*Work required*.
Look for the string "mcall" in the listing below, then copy every line that has it.

*Supplied data*.

Lemma step_ok st p : lst_ok st -> packet_ok st p = true -> lst_ok (step st p).
Proof.
  intros Hok Hp. pose proof Hok as [Hs Hl Hr Ho Hm]. destruct (reps_four _ Hok) as (r0 & r1 & r2 & r3 & Hreps).
  assert (forall k, (k < 4)%nat -> 0 <= dist st k < 2 ^ 32) as Hd by (intros; by apply dist_range).
  destruct p as [c|len d| |k len]; cbn [packet_ok step] in *; cbv zeta in Hp;
    rewrite ?andb_true_iff, ?Nat.ltb_lt in Hp; destruct_and?; zbool.
  - split; cbn [l_state l_reps l_out]; try done; [zcases; lia|by apply Forall_app_2; [|repeat constructor]|].
    intros H7. exfalso. revert H7. zcases; lia.
  - split; cbn [l_state l_reps l_out]; [zcases; lia|by rewrite Hreps| |by apply copy_bytes|].
    + rewrite Hreps in *. cbn [take firstn]. inversion_clear Hr as [|??? Hr1]. inversion_clear Hr1 as [|??? Hr2].
      inversion_clear Hr2. repeat constructor; try done; lia.
    + intros _. rewrite length_copy. unfold dist. cbn. lia.
  - split; cbn [l_state l_reps l_out]; [zcases; lia|done..|by apply copy_bytes|].
    intros _. change (dist (Lstate _ _ _) 0) with (dist st 0). rewrite length_copy. lia.
  - pose proof Hr as Hall. rewrite Hreps in Hall. apply Forall_cons in Hall as [B0 Hall]. apply Forall_cons in Hall as [B1 Hall].
    apply Forall_cons in Hall as [B2 Hall]. apply Forall_cons in Hall as [B3 _].
    split; cbn [l_state l_reps l_out]; [zcases; lia| | |by apply copy_bytes|].
    + unfold to_front. rewrite Hreps. do 4 (destruct k as [|k]; [done|]). lia.
    + unfold to_front. rewrite Hreps. do 4 (destruct k as [|k]; [repeat (apply Forall_cons_2; [done|]); apply Forall_nil_2|]). lia.
    + intros _. rewrite length_copy. unfold dist at 1, to_front. cbn [l_reps lookup list_lookup default].
      change (default 0 (l_reps st !! k)) with (dist st k). unfold id. lia.
Qed.
(* ===== verification/Msh.v ===== *)
(** * src/msh: the script interpreter

    State, heap, arguments, variables and parser of msh (msh_common.c,
    msh_parser.c, msh.c).  Its memory is the byte memory of [Mem], so strings are
    compared and copied with the routines of [Str].  What a command does is in
    [MshCmd]; the parser looks commands up in a table, which is the class
    [Builtins] here. *)
From stdpp Require Import strings.
From S2P Require Import Prelude Mem Str Fmt Parse Arr Sys Nlusctl Nlsock State Exits Cstr Util.

(** ** State *)

(** [src/msh/msh.h: sh] with the memory of the process.  Pointers are addresses. *)
Record sh := Sh {
  file : ptr; line : Z;
  errfd : Z; sigfd : Z;
  environ : ptr; customenvp : Z;
  topargc : Z; topargp : Z; topargv : ptr;
  state : Z;
  argc : Z; argp : Z; argv : ptr;
  heap : ptr; asep : ptr; hptr : ptr; hend : ptr; var : ptr;
  ram : mem }.

#[export] Instance eta_sh : Eta sh :=
  rd_pure Sh <*> file <*> line <*> errfd <*> sigfd <*> environ <*> customenvp
    <*> topargc <*> topargp <*> topargv <*> state <*> argc <*> argp <*> argv
    <*> heap <*> asep <*> hptr <*> hend <*> var <*> ram.

(** The system calls of msh.  Strings and arrays of strings are passed by
    content; NULL is [None].  [Report] is the write of an error message, whose
    text is made of the parts of the argument. *)
Inductive mcall :=
  | Brk (addr : Z)
  | Report (fd : Z) (file : option (list Z)) (line : Z) (err arg : option (list Z)) (ret : Z)
  | Exit (code : Z)
  | Getpid
  | Fork
  | Execve (path : list Z) (argv envp : list (list Z))
  | Kill (pid sig : Z)
  | Waitpid (pid flags : Z)
  | Signalfd (fd : Z) (mask : Z) (flags : Z)
  | Sigprocmask (how mask : Z)
  | Open (path : list Z) (flags mode : Z)
  | Read (fd n : Z)
  | Write (fd : Z) (data : list Z)
  | Close (fd : Z)
  | Dup2 (fd tofd : Z)
  | Fcntl3 (fd cmd arg : Z)
  | Fstat (fd : Z)
  | Stat (path : list Z)
  | Unlink (path : list Z)
  | Chdir (path : list Z)
  | Chroot (path : list Z)
  | Mkdir (path : list Z) (mode : Z)
  | Chown (path : list Z) (uid gid : Z)
  | Mount (source : option (list Z)) (target : list Z) (fstype : option (list Z))
      (flags : Z) (data : option (list Z))
  | Umask (mask : Z)
  | Setresuid (r e s : Z)
  | Setresgid (r e s : Z)
  | Setgroups (gids : list Z)
  | Prlimit (pid res cur max : Z)
  | Prctl (opt a2 a3 a4 a5 : Z)
  | Capget (version pid : Z)
  | Capset (version pid : Z) (data : list Z)
  | Seccomp (mode flags len buf : Z)
  | Mmap (len prot flags fd : Z)
  | Munmap (addr len : Z)
  | Setpriority (which who prio : Z)
  | Setaffinity (pid : Z) (mask : list Z)
  | Setscheduler (pid policy priority : Z)
  | Nanosleep (sec nsec : Z)
  | Inotify_init1 (flags : Z)
  | Inotify_add_watch (fd : Z) (path : list Z) (mask : Z)
  | Inotify_rm_watch (fd wd : Z)
  | Ppoll (fd events : Z) (ts : Z * Z).

Section msh.
Context `{HK : !Kern mcall} `{HL : !Locals}.

Definition M := xprog sh mcall.

(** ** Memory *)

(** Read from the memory, change it. *)
Definition rd {A} (f : mem -> option A) : M A := fun s t => x ← f (ram s); Some (Some x, s, t).
Definition wr (f : mem -> option mem) : M unit := fun s t =>
  m ← f (ram s); Some (Some tt, s <| ram := m |>, t).

(** ** Errors (msh_common.c) *)

(** [src/msh/msh_common.c: report] the text is not modelled, only its parts *)
Definition report (err arg : option (list Z)) (r : Z) : M unit :=
  fd ← xget errfd;
  f ← xget file; f ← rd (fun m => ostr m f);
  ln ← xget line;
  _ ← xcall (Report fd f ln err arg r); mret tt.

(** [src/msh/msh_common.c: exit_fail] *)
Definition exit_fail {A} : M A := _ ← xcall (Exit 0xFF); xexit.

*Answer for this exercise*.
Inductive mcall :=
Context `{HK : !Kern mcall} `{HL : !Locals}.
Definition M := xprog sh mcall.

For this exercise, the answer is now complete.